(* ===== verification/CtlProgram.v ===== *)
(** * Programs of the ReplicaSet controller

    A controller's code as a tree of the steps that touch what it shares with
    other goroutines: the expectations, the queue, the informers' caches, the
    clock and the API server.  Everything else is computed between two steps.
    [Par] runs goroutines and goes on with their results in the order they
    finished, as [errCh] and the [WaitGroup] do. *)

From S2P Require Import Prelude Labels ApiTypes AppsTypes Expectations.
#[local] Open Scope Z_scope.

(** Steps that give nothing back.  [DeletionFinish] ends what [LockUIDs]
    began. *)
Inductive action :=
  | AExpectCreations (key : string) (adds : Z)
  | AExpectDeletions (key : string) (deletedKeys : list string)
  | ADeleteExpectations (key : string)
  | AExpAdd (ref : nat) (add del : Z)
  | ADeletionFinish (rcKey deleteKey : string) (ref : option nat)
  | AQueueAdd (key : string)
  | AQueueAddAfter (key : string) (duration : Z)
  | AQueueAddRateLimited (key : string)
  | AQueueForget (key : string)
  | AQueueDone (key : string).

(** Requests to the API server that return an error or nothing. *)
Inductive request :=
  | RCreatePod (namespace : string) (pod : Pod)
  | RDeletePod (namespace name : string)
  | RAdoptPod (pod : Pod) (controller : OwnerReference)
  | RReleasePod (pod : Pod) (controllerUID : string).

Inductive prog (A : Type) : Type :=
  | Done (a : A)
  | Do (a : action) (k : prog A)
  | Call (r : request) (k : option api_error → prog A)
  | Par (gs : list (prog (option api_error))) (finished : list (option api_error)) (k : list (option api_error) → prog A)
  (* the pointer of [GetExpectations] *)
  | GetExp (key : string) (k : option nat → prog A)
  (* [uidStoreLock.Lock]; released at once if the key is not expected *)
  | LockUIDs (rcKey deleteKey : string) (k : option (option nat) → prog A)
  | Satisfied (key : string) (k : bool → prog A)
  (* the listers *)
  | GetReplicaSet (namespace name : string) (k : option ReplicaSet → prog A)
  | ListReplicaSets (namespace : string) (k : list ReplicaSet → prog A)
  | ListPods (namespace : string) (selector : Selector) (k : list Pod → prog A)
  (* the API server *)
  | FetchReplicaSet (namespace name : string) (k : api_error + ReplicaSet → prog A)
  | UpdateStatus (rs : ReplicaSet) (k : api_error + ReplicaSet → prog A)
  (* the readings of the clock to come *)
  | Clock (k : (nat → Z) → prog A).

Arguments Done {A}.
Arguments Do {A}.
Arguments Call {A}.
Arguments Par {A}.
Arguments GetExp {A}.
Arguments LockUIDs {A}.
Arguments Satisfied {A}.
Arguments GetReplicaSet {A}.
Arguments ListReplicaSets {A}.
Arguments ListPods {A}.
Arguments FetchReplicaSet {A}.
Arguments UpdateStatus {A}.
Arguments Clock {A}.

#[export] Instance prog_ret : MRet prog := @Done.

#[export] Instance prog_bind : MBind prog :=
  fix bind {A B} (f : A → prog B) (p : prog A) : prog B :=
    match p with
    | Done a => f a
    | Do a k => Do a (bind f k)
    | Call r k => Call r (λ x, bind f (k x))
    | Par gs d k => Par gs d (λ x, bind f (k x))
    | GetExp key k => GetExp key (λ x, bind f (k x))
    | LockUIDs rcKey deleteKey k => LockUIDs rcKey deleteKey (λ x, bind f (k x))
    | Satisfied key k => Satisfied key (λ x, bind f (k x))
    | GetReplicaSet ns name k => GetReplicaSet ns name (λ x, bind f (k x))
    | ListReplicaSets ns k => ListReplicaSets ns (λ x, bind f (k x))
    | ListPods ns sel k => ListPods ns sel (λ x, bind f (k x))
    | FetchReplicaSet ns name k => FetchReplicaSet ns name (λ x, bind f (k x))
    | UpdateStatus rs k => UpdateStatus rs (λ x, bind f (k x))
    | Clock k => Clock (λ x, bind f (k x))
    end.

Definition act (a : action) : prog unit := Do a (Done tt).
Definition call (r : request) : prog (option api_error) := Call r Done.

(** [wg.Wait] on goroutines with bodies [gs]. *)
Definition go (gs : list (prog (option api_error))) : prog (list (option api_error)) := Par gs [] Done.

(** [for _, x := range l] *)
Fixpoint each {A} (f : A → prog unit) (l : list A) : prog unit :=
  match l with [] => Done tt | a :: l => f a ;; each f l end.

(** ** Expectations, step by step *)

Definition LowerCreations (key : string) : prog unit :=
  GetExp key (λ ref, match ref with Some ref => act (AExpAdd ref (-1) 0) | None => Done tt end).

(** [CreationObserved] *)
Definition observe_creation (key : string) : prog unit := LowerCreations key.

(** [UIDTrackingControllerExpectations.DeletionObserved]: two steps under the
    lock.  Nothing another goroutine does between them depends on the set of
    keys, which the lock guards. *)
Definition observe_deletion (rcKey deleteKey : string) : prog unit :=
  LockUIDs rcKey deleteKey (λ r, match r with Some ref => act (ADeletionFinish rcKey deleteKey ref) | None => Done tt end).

■ ■ ■ ■ ■ ■ ■

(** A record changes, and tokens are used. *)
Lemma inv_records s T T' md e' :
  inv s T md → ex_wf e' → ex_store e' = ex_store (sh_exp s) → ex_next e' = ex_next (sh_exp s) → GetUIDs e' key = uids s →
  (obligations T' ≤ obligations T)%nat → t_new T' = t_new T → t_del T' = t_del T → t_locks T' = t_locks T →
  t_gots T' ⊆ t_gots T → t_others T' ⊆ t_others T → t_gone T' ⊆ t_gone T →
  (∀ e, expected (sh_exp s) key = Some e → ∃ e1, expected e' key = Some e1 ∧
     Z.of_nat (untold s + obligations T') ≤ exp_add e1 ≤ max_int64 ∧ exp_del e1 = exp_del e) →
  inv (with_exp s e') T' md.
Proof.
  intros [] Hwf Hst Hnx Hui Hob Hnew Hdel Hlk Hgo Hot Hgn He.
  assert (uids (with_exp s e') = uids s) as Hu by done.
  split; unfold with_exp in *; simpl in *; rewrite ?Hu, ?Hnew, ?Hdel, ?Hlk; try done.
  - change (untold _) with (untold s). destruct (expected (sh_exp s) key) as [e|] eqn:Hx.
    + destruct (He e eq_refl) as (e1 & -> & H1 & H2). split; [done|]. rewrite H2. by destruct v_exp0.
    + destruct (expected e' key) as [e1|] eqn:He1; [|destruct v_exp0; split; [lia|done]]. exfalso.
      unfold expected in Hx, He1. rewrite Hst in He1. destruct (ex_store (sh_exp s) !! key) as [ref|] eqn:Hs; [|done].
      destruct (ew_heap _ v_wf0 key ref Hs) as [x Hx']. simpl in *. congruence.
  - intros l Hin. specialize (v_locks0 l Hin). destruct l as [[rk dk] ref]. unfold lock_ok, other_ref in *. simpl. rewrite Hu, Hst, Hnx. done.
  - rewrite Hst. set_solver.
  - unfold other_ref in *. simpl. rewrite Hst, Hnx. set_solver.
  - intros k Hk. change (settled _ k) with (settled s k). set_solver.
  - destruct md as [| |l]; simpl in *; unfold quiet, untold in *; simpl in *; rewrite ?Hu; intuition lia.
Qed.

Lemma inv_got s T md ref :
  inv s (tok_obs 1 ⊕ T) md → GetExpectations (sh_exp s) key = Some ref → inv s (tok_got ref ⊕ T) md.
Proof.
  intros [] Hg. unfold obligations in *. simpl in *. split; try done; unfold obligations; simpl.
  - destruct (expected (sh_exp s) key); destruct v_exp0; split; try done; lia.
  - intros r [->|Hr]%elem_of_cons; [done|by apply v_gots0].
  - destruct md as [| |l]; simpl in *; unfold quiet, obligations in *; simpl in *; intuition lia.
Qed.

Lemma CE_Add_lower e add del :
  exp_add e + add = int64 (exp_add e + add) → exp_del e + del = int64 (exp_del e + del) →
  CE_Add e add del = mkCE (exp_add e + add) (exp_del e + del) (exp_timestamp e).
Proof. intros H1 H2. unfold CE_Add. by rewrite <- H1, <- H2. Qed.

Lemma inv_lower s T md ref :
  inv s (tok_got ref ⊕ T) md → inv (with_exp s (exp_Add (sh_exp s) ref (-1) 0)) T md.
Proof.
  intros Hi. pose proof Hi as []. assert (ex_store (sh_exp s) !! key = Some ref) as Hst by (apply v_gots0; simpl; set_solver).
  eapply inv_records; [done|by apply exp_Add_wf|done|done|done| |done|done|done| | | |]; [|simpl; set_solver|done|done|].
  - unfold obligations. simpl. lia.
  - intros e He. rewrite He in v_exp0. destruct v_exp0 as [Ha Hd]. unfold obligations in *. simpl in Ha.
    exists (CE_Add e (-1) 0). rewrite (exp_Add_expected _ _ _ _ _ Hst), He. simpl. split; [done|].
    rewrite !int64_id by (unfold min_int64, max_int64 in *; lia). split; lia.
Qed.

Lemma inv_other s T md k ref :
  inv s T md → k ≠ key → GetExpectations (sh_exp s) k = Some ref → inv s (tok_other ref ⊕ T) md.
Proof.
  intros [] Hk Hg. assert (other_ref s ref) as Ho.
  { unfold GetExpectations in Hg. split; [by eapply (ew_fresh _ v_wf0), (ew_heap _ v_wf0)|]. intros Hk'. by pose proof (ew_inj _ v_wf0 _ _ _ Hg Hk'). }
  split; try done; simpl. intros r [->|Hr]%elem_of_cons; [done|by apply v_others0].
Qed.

■ ■ ■ ■ ■ ■ ■

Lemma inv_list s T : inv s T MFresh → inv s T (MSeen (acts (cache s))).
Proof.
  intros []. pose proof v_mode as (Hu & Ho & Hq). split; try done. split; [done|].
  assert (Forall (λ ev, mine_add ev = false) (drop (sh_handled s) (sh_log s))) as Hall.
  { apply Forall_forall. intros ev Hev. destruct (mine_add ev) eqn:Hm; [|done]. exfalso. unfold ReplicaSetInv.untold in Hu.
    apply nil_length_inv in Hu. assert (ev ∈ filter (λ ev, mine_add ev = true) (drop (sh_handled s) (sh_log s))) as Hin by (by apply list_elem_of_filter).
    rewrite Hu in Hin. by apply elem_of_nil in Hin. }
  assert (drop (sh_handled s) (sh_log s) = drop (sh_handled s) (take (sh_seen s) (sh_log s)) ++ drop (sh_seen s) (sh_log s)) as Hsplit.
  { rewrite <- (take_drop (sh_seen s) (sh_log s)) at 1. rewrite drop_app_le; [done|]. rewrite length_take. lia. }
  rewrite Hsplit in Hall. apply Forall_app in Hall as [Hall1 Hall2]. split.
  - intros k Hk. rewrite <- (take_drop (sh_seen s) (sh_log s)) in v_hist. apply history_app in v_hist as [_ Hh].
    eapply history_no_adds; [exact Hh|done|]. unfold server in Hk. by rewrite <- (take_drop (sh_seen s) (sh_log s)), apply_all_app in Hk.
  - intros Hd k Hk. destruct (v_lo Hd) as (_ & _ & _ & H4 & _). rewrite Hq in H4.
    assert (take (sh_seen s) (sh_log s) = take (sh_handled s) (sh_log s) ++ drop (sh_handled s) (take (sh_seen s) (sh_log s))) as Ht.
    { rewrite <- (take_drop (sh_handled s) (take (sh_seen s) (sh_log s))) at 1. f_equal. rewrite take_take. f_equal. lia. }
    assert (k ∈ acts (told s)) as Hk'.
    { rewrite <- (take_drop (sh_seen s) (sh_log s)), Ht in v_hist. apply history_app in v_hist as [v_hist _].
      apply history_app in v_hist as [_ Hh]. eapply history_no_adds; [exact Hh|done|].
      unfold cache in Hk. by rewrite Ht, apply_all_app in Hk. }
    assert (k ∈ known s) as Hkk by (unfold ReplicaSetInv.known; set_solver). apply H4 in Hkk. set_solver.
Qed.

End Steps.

■ ■ ■ ■ ■ ■ ■

Try it:
In the listing above, start at the line with "Definition call (r", go on through the line with "on the set of", and copy each of those lines exactly; leave out all the rest.

Result:
Definition call (r : request) : prog (option api_error) := Call r Done.

(** [wg.Wait] on goroutines with bodies [gs]. *)
Definition go (gs : list (prog (option api_error))) : prog (list (option api_error)) := Par gs [] Done.

(** [for _, x := range l] *)
Fixpoint each {A} (f : A → prog unit) (l : list A) : prog unit :=
  match l with [] => Done tt | a :: l => f a ;; each f l end.

(** ** Expectations, step by step *)

Definition LowerCreations (key : string) : prog unit :=
  GetExp key (λ ref, match ref with Some ref => act (AExpAdd ref (-1) 0) | None => Done tt end).

(** [CreationObserved] *)
Definition observe_creation (key : string) : prog unit := LowerCreations key.

(** [UIDTrackingControllerExpectations.DeletionObserved]: two steps under the
    lock.  Nothing another goroutine does between them depends on the set of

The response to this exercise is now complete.